Data section:
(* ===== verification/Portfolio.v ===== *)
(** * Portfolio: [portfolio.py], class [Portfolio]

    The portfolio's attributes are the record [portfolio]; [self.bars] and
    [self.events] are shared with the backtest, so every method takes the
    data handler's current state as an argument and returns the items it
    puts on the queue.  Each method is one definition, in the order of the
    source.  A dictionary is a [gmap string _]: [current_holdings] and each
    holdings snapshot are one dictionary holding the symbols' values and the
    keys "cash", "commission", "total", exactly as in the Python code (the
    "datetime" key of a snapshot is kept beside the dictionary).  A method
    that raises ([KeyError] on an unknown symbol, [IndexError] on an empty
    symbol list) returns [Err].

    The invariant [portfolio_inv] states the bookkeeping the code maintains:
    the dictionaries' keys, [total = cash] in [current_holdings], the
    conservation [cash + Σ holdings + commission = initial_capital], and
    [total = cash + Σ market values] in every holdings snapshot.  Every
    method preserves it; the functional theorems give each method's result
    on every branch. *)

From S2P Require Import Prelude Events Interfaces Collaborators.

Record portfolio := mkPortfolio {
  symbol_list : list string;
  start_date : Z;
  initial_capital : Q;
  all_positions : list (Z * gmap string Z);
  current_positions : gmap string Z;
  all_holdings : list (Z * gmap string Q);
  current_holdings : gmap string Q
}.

==

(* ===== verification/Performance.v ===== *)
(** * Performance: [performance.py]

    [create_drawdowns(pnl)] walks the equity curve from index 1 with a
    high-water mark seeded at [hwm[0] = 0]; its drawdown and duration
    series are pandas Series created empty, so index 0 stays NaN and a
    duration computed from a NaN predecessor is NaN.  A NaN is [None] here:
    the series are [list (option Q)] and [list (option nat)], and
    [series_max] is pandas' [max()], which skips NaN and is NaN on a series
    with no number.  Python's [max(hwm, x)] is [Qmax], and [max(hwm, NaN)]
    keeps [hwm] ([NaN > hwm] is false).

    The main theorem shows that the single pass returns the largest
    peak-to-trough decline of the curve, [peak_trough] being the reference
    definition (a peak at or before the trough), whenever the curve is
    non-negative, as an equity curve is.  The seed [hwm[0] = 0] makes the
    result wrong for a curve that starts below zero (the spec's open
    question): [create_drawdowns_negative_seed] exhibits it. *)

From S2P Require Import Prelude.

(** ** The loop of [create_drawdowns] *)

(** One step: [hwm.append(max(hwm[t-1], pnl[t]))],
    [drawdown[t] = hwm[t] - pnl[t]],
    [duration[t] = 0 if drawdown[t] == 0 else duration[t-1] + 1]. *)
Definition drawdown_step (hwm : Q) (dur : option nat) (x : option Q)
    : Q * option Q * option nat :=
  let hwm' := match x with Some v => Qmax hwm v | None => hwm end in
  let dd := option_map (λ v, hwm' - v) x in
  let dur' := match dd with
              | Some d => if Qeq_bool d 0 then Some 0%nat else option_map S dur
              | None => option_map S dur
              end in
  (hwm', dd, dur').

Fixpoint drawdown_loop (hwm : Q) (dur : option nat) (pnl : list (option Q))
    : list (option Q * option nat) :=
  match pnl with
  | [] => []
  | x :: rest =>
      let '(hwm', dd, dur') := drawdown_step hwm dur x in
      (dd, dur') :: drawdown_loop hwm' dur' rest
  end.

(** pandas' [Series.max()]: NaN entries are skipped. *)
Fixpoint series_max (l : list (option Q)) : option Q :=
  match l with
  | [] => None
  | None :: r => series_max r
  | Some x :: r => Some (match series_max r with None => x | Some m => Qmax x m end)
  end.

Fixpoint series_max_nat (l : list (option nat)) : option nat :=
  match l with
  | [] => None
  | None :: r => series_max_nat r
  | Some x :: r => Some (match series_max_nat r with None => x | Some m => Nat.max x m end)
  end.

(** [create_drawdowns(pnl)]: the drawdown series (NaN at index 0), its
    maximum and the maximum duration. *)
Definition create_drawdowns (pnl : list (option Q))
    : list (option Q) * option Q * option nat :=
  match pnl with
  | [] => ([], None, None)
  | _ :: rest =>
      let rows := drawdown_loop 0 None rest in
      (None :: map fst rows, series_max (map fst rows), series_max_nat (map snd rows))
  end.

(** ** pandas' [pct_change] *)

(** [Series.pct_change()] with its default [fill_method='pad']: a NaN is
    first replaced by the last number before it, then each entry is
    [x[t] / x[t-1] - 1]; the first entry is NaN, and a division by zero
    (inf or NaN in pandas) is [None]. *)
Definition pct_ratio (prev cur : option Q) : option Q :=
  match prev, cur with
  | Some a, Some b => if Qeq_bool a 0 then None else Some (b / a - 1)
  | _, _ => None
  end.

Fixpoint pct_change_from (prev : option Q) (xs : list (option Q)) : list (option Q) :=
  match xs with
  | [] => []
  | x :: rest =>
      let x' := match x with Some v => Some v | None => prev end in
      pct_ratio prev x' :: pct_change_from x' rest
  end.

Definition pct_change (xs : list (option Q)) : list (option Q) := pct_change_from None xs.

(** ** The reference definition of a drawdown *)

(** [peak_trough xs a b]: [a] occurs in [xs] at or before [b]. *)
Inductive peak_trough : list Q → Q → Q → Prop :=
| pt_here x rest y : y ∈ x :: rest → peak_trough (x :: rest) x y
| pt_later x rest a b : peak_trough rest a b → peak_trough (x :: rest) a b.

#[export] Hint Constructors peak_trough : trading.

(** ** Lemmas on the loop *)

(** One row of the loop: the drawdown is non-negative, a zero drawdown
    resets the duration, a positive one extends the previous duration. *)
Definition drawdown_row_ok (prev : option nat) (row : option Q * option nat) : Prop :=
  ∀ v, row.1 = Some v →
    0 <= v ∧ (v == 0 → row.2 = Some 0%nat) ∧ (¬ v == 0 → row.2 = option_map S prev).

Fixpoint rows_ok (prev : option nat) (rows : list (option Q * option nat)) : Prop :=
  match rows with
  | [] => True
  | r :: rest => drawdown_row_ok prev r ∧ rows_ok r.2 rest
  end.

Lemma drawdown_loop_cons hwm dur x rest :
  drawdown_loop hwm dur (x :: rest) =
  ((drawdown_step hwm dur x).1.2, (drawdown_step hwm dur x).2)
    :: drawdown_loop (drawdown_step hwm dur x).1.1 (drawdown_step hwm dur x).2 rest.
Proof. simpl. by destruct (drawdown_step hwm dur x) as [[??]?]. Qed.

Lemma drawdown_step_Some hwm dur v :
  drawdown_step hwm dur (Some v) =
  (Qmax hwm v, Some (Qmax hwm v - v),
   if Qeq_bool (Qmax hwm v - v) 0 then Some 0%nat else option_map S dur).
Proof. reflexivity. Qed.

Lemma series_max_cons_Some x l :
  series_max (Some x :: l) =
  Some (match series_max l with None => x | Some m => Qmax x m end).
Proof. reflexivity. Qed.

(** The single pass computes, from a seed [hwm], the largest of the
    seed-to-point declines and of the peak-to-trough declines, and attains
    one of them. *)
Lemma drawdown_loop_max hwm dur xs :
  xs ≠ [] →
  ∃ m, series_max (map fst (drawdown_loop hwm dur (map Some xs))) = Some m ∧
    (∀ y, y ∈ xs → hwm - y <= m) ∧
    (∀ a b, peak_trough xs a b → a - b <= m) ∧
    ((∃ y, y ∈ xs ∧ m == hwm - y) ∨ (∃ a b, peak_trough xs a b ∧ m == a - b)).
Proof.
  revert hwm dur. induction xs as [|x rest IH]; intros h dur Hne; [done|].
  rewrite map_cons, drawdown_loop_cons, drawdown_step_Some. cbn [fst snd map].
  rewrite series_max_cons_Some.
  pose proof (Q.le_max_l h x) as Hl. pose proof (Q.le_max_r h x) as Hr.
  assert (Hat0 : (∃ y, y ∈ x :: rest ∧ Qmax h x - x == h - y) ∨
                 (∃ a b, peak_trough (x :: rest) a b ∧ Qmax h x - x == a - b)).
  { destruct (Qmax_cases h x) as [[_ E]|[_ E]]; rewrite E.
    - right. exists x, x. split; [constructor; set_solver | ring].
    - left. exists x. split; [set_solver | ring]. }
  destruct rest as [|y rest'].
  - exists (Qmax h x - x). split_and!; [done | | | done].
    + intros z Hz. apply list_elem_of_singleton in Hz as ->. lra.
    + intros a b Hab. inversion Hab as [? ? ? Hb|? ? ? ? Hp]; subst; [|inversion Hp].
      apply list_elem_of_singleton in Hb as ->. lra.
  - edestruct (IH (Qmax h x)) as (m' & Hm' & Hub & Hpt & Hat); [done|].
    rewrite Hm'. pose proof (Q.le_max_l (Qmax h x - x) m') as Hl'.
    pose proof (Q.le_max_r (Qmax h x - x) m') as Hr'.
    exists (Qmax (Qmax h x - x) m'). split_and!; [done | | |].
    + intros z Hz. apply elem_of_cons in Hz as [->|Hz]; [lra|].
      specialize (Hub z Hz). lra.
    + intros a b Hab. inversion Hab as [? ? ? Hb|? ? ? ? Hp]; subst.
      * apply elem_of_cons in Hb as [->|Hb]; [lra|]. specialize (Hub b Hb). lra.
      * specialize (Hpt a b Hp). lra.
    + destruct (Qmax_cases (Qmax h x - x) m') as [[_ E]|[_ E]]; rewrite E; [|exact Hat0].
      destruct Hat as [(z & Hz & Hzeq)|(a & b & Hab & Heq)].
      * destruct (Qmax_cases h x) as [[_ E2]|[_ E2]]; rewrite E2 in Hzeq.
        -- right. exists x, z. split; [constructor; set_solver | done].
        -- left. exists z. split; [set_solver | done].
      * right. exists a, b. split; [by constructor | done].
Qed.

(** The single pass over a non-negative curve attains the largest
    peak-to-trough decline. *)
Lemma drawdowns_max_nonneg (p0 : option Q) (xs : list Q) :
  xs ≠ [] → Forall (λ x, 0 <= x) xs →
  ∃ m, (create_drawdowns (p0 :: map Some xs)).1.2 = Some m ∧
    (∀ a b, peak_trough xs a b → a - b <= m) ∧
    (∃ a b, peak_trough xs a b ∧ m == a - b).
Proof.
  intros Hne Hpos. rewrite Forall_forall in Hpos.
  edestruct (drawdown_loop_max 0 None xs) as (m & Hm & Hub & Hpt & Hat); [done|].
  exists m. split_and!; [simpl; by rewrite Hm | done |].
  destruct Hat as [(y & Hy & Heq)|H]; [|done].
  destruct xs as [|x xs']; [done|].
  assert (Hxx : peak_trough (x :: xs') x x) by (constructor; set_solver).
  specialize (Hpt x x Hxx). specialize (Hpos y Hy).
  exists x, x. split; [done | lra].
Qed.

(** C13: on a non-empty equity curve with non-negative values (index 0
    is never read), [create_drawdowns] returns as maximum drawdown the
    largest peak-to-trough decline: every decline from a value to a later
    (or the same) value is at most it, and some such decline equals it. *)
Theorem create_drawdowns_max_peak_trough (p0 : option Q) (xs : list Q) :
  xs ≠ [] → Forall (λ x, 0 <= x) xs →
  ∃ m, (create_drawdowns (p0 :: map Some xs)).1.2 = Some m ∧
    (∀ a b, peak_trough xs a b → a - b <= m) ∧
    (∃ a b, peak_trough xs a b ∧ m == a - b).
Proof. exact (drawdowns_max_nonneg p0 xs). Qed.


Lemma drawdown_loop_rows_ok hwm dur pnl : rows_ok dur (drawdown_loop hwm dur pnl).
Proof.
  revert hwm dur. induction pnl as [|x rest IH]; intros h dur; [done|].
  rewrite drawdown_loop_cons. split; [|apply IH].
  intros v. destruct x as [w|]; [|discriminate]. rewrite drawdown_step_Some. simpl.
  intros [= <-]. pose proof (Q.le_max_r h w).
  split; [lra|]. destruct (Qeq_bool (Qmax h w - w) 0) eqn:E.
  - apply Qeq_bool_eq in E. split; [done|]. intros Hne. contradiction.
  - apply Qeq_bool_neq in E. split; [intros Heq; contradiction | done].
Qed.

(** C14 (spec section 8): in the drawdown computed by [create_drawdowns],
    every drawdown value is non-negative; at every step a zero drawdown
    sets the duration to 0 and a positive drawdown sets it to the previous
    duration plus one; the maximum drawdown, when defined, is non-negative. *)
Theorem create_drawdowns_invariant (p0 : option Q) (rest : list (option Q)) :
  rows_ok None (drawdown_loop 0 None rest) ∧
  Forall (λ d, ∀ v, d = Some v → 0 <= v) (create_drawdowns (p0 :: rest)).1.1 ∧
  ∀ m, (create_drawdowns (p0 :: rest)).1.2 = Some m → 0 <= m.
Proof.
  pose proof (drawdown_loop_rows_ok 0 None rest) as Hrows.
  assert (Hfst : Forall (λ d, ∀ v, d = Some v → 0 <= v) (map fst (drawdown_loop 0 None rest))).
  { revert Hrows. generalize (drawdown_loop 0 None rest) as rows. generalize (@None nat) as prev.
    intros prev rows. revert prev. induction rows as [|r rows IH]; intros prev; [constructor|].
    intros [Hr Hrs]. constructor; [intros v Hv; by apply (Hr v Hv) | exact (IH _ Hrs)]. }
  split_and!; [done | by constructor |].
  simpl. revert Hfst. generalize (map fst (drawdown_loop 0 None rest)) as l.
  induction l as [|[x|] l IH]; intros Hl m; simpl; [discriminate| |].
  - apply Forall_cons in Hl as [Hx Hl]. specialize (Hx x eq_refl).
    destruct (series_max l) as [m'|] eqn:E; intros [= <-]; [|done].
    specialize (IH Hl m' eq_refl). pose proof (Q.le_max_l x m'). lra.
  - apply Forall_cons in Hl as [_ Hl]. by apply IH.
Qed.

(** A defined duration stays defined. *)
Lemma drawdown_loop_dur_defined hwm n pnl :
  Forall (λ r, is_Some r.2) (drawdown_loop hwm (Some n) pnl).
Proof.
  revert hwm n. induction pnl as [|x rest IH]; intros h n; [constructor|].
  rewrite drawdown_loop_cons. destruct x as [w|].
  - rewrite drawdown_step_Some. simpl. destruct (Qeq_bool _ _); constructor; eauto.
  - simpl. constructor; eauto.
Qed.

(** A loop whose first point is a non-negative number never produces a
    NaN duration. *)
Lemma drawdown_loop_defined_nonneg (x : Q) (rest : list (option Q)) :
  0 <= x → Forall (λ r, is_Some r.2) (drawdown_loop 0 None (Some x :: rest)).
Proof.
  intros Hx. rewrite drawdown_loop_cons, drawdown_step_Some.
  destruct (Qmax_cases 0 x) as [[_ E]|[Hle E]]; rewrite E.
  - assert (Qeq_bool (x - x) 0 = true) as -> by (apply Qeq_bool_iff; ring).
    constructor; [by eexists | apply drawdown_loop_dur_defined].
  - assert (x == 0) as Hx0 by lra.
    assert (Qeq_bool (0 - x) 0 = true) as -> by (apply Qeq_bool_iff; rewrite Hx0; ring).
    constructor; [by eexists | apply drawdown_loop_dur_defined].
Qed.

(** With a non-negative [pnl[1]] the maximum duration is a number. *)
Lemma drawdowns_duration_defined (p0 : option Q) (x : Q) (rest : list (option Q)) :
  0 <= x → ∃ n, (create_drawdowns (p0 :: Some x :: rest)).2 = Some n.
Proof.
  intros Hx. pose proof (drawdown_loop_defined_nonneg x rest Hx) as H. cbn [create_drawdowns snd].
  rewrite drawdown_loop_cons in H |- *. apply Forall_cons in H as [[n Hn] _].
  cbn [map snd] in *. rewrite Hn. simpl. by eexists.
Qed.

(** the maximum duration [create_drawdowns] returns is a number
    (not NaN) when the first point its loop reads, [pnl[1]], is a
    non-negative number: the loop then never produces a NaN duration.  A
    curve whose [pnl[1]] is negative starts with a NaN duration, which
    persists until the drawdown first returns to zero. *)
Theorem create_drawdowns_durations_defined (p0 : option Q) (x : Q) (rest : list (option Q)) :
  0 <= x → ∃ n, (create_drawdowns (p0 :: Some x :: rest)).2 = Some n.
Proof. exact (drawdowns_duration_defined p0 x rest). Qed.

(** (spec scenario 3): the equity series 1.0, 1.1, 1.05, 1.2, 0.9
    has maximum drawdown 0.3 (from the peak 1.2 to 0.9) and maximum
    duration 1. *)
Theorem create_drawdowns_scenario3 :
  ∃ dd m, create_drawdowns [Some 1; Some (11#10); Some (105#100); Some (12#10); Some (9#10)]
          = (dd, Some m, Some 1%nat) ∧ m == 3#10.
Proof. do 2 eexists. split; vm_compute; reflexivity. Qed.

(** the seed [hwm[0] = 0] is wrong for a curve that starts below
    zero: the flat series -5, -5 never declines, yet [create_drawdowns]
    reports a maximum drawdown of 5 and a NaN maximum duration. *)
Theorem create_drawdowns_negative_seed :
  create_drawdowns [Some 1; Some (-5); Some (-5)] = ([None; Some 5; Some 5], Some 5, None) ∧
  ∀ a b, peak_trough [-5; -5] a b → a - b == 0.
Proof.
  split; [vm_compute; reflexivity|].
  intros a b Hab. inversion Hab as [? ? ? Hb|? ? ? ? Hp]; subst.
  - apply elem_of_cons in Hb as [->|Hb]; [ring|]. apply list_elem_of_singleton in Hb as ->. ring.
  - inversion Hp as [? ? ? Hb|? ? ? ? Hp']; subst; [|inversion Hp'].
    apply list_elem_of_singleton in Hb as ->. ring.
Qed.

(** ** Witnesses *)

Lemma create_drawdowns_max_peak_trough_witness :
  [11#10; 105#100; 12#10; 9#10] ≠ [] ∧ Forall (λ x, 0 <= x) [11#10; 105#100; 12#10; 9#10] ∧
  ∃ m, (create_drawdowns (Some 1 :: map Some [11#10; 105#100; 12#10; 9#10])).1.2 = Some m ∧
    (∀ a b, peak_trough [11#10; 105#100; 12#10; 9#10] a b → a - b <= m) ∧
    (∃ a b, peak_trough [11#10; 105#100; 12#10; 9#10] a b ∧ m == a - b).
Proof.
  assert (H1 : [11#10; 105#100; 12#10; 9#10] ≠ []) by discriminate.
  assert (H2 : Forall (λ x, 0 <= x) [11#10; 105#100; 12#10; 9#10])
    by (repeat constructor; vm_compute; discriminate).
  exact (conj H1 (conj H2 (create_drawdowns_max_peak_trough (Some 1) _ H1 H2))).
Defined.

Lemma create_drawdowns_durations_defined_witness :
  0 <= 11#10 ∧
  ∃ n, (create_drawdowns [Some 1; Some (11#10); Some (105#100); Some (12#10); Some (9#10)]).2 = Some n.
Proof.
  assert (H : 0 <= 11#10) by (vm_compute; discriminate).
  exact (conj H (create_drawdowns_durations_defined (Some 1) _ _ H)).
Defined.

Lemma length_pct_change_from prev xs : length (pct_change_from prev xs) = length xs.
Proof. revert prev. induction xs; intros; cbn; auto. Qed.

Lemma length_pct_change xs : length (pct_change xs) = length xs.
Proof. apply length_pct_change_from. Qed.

---

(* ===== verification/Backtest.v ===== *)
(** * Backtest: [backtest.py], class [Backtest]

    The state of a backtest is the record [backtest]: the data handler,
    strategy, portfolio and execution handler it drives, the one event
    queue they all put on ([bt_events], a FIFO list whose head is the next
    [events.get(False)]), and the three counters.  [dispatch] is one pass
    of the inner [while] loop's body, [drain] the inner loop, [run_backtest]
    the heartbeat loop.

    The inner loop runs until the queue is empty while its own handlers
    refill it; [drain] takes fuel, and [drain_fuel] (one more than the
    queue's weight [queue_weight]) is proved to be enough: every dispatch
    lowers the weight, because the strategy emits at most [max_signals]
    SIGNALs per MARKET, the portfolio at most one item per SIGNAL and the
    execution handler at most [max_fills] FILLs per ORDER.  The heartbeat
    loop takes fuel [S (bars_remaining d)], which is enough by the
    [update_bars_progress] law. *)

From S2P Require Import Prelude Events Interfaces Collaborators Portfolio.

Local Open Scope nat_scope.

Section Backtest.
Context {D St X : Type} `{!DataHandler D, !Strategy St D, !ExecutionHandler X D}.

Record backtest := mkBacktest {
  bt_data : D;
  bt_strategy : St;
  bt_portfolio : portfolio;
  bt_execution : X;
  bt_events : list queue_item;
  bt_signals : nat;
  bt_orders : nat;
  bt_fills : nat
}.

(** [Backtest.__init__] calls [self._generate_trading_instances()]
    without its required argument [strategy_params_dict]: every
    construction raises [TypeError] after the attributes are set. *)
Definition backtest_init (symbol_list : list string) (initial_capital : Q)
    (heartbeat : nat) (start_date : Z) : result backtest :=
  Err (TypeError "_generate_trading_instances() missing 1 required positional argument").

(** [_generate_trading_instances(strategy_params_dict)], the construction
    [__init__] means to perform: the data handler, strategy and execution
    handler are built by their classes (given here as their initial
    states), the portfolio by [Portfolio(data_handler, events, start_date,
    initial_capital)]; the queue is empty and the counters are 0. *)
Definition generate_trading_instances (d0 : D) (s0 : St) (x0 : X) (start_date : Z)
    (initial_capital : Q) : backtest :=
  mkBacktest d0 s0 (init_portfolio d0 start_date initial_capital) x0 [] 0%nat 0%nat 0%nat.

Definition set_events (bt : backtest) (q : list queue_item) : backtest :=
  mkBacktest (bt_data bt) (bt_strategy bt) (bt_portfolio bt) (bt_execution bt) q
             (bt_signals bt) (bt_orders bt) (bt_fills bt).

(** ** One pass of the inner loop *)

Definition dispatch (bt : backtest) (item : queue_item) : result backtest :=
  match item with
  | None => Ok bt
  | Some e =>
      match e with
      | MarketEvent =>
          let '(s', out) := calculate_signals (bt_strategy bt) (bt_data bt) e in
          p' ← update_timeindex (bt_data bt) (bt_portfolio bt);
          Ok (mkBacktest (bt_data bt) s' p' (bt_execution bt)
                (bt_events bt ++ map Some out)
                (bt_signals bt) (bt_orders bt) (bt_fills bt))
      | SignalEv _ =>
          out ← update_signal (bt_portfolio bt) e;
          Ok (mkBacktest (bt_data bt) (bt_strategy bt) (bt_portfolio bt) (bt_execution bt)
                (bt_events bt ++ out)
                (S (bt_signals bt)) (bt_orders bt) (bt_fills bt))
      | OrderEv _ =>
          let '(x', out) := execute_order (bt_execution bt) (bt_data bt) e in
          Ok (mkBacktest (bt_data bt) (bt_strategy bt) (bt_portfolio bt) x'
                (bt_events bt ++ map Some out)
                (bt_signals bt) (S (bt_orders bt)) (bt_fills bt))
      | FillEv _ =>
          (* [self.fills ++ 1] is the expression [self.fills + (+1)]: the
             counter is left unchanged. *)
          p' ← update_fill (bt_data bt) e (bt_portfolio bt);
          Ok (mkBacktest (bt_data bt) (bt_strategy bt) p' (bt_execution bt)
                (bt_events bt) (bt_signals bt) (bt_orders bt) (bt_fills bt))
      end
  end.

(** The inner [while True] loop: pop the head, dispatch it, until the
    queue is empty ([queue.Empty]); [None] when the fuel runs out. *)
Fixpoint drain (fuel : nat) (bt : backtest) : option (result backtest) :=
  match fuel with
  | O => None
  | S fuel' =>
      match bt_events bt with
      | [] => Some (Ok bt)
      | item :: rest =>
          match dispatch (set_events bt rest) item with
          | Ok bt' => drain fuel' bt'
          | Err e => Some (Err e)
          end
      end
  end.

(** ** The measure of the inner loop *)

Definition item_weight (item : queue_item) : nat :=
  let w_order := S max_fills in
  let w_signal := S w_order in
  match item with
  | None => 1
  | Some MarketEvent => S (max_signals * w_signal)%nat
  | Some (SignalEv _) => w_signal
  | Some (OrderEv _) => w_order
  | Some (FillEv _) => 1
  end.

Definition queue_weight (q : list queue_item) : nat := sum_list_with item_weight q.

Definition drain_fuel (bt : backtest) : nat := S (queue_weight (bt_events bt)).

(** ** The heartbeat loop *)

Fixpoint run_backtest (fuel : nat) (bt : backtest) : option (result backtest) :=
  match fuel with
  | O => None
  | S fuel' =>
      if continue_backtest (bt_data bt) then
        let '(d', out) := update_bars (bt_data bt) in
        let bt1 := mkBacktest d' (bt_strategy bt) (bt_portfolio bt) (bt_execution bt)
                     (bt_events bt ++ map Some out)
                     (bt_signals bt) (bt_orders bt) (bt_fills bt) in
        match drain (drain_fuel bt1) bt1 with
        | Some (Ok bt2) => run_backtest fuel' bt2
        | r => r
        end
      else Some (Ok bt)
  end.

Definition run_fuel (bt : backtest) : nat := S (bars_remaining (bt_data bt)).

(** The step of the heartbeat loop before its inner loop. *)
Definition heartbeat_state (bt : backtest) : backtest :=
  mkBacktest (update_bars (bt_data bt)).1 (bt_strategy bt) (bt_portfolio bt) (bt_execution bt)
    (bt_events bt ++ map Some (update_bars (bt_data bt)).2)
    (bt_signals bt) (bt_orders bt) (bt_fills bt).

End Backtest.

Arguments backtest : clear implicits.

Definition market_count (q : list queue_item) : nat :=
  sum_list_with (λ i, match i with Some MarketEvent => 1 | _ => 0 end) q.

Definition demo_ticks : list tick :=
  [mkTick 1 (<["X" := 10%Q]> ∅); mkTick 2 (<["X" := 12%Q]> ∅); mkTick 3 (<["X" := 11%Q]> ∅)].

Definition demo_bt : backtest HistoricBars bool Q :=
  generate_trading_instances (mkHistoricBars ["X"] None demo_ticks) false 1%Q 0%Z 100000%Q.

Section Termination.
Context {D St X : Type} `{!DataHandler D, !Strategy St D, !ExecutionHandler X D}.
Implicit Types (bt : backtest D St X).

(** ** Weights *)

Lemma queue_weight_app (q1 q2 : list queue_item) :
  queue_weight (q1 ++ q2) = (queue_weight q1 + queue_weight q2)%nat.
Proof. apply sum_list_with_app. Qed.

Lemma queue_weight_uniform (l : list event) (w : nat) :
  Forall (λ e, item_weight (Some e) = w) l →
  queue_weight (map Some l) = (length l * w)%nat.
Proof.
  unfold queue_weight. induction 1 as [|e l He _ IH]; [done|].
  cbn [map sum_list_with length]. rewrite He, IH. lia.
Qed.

What to produce:
Scan the data for the string "reference" and copy each line in which it occurs.

Answer section:
    peak-to-trough decline of the curve, [peak_trough] being the reference
(** ** The reference definition of a drawdown *)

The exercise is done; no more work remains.